* [DATASET ENTRIES]
%%

(* ===== verification/RouterServe.v ===== *)
(** * An iteration of the Router's management thread with a queue that may be full

    RouterMgmt serves requests while the main queue has room.  Here a request of
    any bytes meets any queue: only a SHUTDOWN for the Router touches it, and
    waits in msgsnd(2) while it is full. *)

From S2P Require Import Prelude CLib MgmtProtocol EventHandler MgmtSocket Handlers Ipc RouterMsg RouterMgmt.

(** The request runs the SHUTDOWN handler. *)
Definition stop_request (q : MgmtCommandRequest) : bool :=
  (mgmt_request_validate (Some q) =? 1) && (rq_cmd_type q =? MGMT_CMD_SHUTDOWN) &&
  bool_decide (cstring (rq_target_module q) = Some (bs "router")).

(** ... when it is received in this iteration. *)
Definition stops (e : ProcessEnv) : bool :=
  pe_setsockopt e &&
  match pe_recv e with
  | RecvError => false
  | RecvFrom d _ => stop_request (decode_request (recv_into (pe_stack e) d))
  end.

Definition with_queue (w : RouterWorld) (q : option MsgQueue) : RouterWorld :=
  mkRouterWorld (rw_now w) (rw_time w) (rw_ctxs w) q.

(** * Lemmas *)

Lemma validate_cases q : mgmt_request_validate (Some q) = 0 \/ mgmt_request_validate (Some q) = 1.
Proof. unfold mgmt_request_validate. repeat case_match; auto. Qed.

Lemma send_signal_safe q sig : in_s 32 sig -> sig <> 0 -> safe (send_signal_event q sig) (fun _ => True).
Proof.
  intros Hs Hn. unfold send_signal_event. destruct (build_signal sig Hs Hn) as (m & -> & Hm & _). run.
  unfold send_to_main, msgsnd. rewrite (wm_type _ Hm). destruct q as [q|]; [|done].
  cbn [MSG_TYPE Z.leb Z.compare]. by destruct (room q _).
Qed.

Section serve.
Context (ctx : Z) (w : RouterWorld) (Hctx : is_Some (rw_ctxs w !! ctx)) (Hnow : wf_timespec (rw_now w)).

(** The handlers themselves. *)
Lemma router_ping q p :
  wf_request q -> exists p', router_invoke HANDLER_PING ctx q p w = Some (0, p', w) /\ wf_response p'.
Proof using Hnow.
  intros Hq. destruct (ping_answers (rw_now w) "router" q p) as (p' & E & Ha); auto with cbuf; [cbn; lia|].
  exists p'. unfold router_invoke, handler_ping. cbn [Z.eqb HANDLER_PING Pos.eqb]. rewrite E.
  split; [done|apply Ha].
Qed.

Lemma router_status q p :
  wf_request q -> exists p', router_invoke HANDLER_GET_STATUS ctx q p w = Some (0, p', w) /\ wf_response p'.
Proof using Hctx Hnow.
  intros Hq. destruct Hctx as [c Hc].
  destruct (status_answers (rw_now w) (rw_time w) (start_time c) "router" q p) as (p' & E & Ha);
    auto with cbuf; [cbn; lia|].
  exists p'. unfold router_invoke, handler_get_status.
  cbn [Z.eqb HANDLER_PING HANDLER_GET_STATUS Pos.eqb]. rewrite Hc. cbn [mbind option_bind]. rewrite E.
  split; [done|apply Ha].
Qed.

Lemma router_shutdown q p :
  wf_request q -> exists p', wf_response p' /\ router_invoke HANDLER_SHUTDOWN ctx q p w =
    match send_signal_event (rw_queue w) SIGTERM with
    | Ret (_, mq) => Some (0, p', with_queue w mq)
    | _ => None
    end.
Proof using Hctx Hnow.
  intros Hq. destruct Hctx as [c Hc].
  destruct (reply_answers (rw_now w) "router" (bs "shutdown initiated") q p) as (p' & E & Ha); auto with cbuf.
  { cbn. lia. }
  { cbn. unfold MGMT_PAYLOAD_RESPONSE_SIZE. lia. }
  exists p'. split; [apply Ha|]. unfold router_invoke, handler_shutdown.
  cbn [Z.eqb HANDLER_PING HANDLER_GET_STATUS HANDLER_SHUTDOWN Pos.eqb].
  rewrite E. cbn [mbind option_bind]. rewrite Hc. cbn [mbind option_bind].
  by destruct (send_signal_event _ _) as [[]| |].
Qed.

Abbreviation dispatched r q := (handler_dispatch router_invoke r w (Some q) (Some zero_response)).

(** What the registered function makes of it. *)
Lemma router_runs r q info :
  reg_wf r -> wf_request q -> mgmt_request_validate (Some q) = 1 ->
  cstring (rq_target_module q) = Some (bs "router") ->
  abs r !! (rq_cmd_type q, bs "router") = Some info -> hi_context info = ctx ->
  (hi_handler info = HANDLER_PING \/ hi_handler info = HANDLER_GET_STATUS ->
     exists p r', dispatched r q = Some (0, Some p, r', w) /\ wf_response p) /\
  (hi_handler info = HANDLER_SHUTDOWN ->
     match send_signal_event (rw_queue w) SIGTERM with
     | Ret (_, mq) => exists p r', dispatched r q = Some (0, Some p, r', with_queue w mq) /\ wf_response p
     | Blocked => dispatched r q = None
     | UB => False
     end).
Proof using Hctx Hnow.
  intros Hr Hq Hv Ht Ha Hc.
  destruct (dispatch_found router_invoke r w q zero_response _ info Hr Hq wf_zero_response Hv Ht Ha) as (sm & _ & Hd).
  rewrite Hc in Hd. split.
  - intros Hh. assert (exists p', router_invoke (hi_handler info) ctx q (echo q zero_response sm) w = Some (0, p', w) /\
      wf_response p') as (p' & E & Hp') by (destruct Hh as [-> | ->]; [by apply router_ping|by apply router_status]).
    destruct (Hd _ _ _ E) as (r' & E' & _). exists (conclude 0 p'), r'. split; [done|by apply wf_conclude].
  - intros Hh. rewrite Hh in Hd.
    pose proof (send_signal_safe (rw_queue w) SIGTERM ltac:(split; vm_compute; congruence) ltac:(done)) as Hs.
    destruct (send_signal_event (rw_queue w) SIGTERM) as [[x mq]| |] eqn:Es; [|done|].
    + destruct (router_shutdown q (echo q zero_response sm) Hq) as (p' & Hp' & E). rewrite Es in E.
      destruct (Hd _ _ _ E) as (r' & E' & _). exists (conclude 0 p'), r'. split; [done|by apply wf_conclude].
    + eapply dispatch_not_returned; [done|done|apply wf_zero_response|done..|]. intros sm' _. rewrite Hh, Hc.
      destruct (router_shutdown q (echo q zero_response sm') Hq) as (p' & _ & ->). by rewrite Es.
Qed.

(** A request whose key is not registered. *)
Lemma router_rejects r q :
  reg_wf r -> wf_request q ->
  (mgmt_request_validate (Some q) = 1 ->
   forall s, cstring (rq_target_module q) = Some s -> abs r !! (rq_cmd_type q, s) = None) ->
  exists res p r', dispatched r q = Some (res, Some p, r', w) /\ wf_response p.
Proof using Type.
  intros Hr Hq Hno. destruct (validate_cases q) as [Hv|Hv].
  - unfold handler_dispatch.
    pose proof (dispatch_lookup_effect r q zero_response Hr (wq_module _ Hq) (ws_module _ wf_zero_response)) as Hl.
    rewrite Hv in Hl. cbn [Z.eqb] in Hl. rewrite Hl. do 3 eexists. split; [done|].
    apply wf_set_result_code, result_in_u8; apply wf_zero_response.
  - rewrite dispatch_rejected; [|done|done|apply wf_zero_response|by apply Hno]. rewrite Hv.
    do 3 eexists. split; [done|]. apply wf_set_result_code, result_in_u8; apply wf_zero_response.
Qed.

(** Dispatching a request of any contents. *)
Lemma router_dispatch r q :
  serves_only "router" ctx r -> wf_request q ->
  if stop_request q then
    match send_signal_event (rw_queue w) SIGTERM with
    | Ret (_, mq) => exists p r', dispatched r q = Some (0, Some p, r', with_queue w mq) /\ wf_response p
    | Blocked => dispatched r q = None
    | UB => False
    end
  else exists res p r', dispatched r q = Some (res, Some p, r', w) /\ wf_response p.
Proof using Hctx Hnow.
  intros Hs Hq. pose proof (proj1 Hs) as Hr. unfold stop_request.
  destruct (validate_cases q) as [Hv|Hv]; rewrite Hv; cbn [Z.eqb Pos.eqb andb];
    [apply router_rejects; [done|done|by rewrite Hv]|].
  destruct (cstring (rq_target_module q)) as [s|] eqn:Et.
  2: { rewrite bool_decide_false, andb_false_r by done. apply router_rejects; [done|done|by rewrite Et]. }
  pose proof (serves_only_lookup _ _ r (rq_cmd_type q) s Hs) as Hl. unfold functions in Hl.
  rewrite lookup_fmap in Hl. destruct (decide (s = bs "router")) as [->|Hne].
  2: { rewrite bool_decide_false in Hl |- * by congruence. rewrite andb_false_r.
       apply router_rejects; [done|done|]. rewrite Et. intros _ s' [= <-]. by destruct (abs r !! _). }
  rewrite !bool_decide_true in Hl |- * by done. rewrite andb_true_r.
  destruct (abs r !! (rq_cmd_type q, bs "router")) as [info|] eqn:Ea; cbn in Hl.
  - destruct (rq_cmd_type q =? 0) eqn:E0; [|destruct (rq_cmd_type q =? 2) eqn:E2;
      [|destruct (rq_cmd_type q =? 7) eqn:E7; [|done]]]; injection Hl as Hh Hc;
      destruct (router_runs r q info Hr Hq Hv Et Ea Hc) as [H1 H2]; rewrite Hh in *; tests; rewrite ?E0, ?E2, ?E7.
    + destruct H1 as (p & r' & ? & ?); [by left|]. by exists 0, p, r'.
    + destruct H1 as (p & r' & ? & ?); [by right|]. by exists 0, p, r'.
    + by apply H2.
  - destruct (rq_cmd_type q =? 7) eqn:E7; [tests; by rewrite E7 in Hl|].
    change (cmd_code MGMT_CMD_SHUTDOWN) with 7. rewrite E7.
    apply router_rejects; [done|done|]. rewrite Et. by intros _ s' [= <-].
Qed.
(** An iteration of the thread, whatever arrives. *)
Lemma router_process_one r e ms :
  serves_only "router" ctx r -> sock_wf ms -> length (pe_stack e) = MGMT_REQUEST_SIZE ->
  let d := mgmt_socket_process_one router_invoke e (Some ms) 1000 r w in
  let returns w' := exists sv ms', d = Some sv /\ sv_socket sv = Some ms' /\ sock_wf ms' /\
    socket_fd ms' = socket_fd ms /\ socket_path ms' = socket_path ms /\
    serves_only "router" ctx (sv_registry sv) /\ sv_world sv = w' in
  if stops e then
    match send_signal_event (rw_queue w) SIGTERM with
    | Ret (_, mq) => returns (with_queue w mq) | Blocked => d = None | UB => False
    end
  else returns w.
Proof using Hctx Hnow.
  intros Hs Hms Hst d returns. unfold stops. destruct (pe_setsockopt e) eqn:Hso; cbn [andb].
  2: { do 2 eexists. unfold d, mgmt_socket_process_one. rewrite sock_wf_fd, Hso by done. by split_and!. }
  destruct (pe_recv e) as [|dg client] eqn:Hrv.
  { do 2 eexists. unfold d, mgmt_socket_process_one. rewrite sock_wf_fd, Hso, andb_false_r, Hrv by done. by split_and!. }
  set (q := decode_request _).
  assert (wf_request q) as Hq by (apply wf_decode_request; by rewrite length_recv_into).
  assert (forall res p r' w', dispatched r q = Some (res, Some p, r', w') -> returns w') as Hret.
  { intros res p r' w' E. do 2 eexists.
    split; [by apply (process_one_dispatched _ e dg client ms 1000 r w res p r' w')|]. split; [done|].
    split_and!; [by apply sock_wf_tally|done|done| |done].
    by eapply serves_only_dispatch; [| |apply wf_zero_response|]. }
  pose proof (router_dispatch r q Hs Hq) as Hd. destruct (stop_request q).
  - destruct (send_signal_event _ _) as [[x mq]| |]; [|done|].
    + destruct Hd as (p & r' & E & _). by eapply Hret.
    + unfold d, mgmt_socket_process_one. rewrite (sock_wf_fd _ Hms), Hso, andb_false_r, Hrv, (incr_requests_locked _ Hms).
      cbn [mbind option_bind]. fold q. by rewrite Hd.
  - destruct Hd as (res & p & r' & E & _). by eapply Hret.
Qed.
End serve.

%%

* [TO DO] Within the material above, extract exactly the lines that start at the line containing "cbn. unfold MGMT_PAYLOAD_RESPONSE_SIZE." and stop after the line containing "destruct (send_signal_event (rw_queue", and only those.

* [WRITTEN REPLY]
  { cbn. unfold MGMT_PAYLOAD_RESPONSE_SIZE. lia. }
  exists p'. split; [apply Ha|]. unfold router_invoke, handler_shutdown.
  cbn [Z.eqb HANDLER_PING HANDLER_GET_STATUS HANDLER_SHUTDOWN Pos.eqb].
  rewrite E. cbn [mbind option_bind]. rewrite Hc. cbn [mbind option_bind].
  by destruct (send_signal_event _ _) as [[]| |].
Qed.

Abbreviation dispatched r q := (handler_dispatch router_invoke r w (Some q) (Some zero_response)).

(** What the registered function makes of it. *)
Lemma router_runs r q info :
  reg_wf r -> wf_request q -> mgmt_request_validate (Some q) = 1 ->
  cstring (rq_target_module q) = Some (bs "router") ->
  abs r !! (rq_cmd_type q, bs "router") = Some info -> hi_context info = ctx ->
  (hi_handler info = HANDLER_PING \/ hi_handler info = HANDLER_GET_STATUS ->
     exists p r', dispatched r q = Some (0, Some p, r', w) /\ wf_response p) /\
  (hi_handler info = HANDLER_SHUTDOWN ->
     match send_signal_event (rw_queue w) SIGTERM with
     | Ret (_, mq) => exists p r', dispatched r q = Some (0, Some p, r', with_queue w mq) /\ wf_response p
     | Blocked => dispatched r q = None
     | UB => False
     end).
Proof using Hctx Hnow.
  intros Hr Hq Hv Ht Ha Hc.
  destruct (dispatch_found router_invoke r w q zero_response _ info Hr Hq wf_zero_response Hv Ht Ha) as (sm & _ & Hd).
  rewrite Hc in Hd. split.
  - intros Hh. assert (exists p', router_invoke (hi_handler info) ctx q (echo q zero_response sm) w = Some (0, p', w) /\
      wf_response p') as (p' & E & Hp') by (destruct Hh as [-> | ->]; [by apply router_ping|by apply router_status]).
    destruct (Hd _ _ _ E) as (r' & E' & _). exists (conclude 0 p'), r'. split; [done|by apply wf_conclude].
  - intros Hh. rewrite Hh in Hd.
    pose proof (send_signal_safe (rw_queue w) SIGTERM ltac:(split; vm_compute; congruence) ltac:(done)) as Hs.
    destruct (send_signal_event (rw_queue w) SIGTERM) as [[x mq]| |] eqn:Es; [|done|].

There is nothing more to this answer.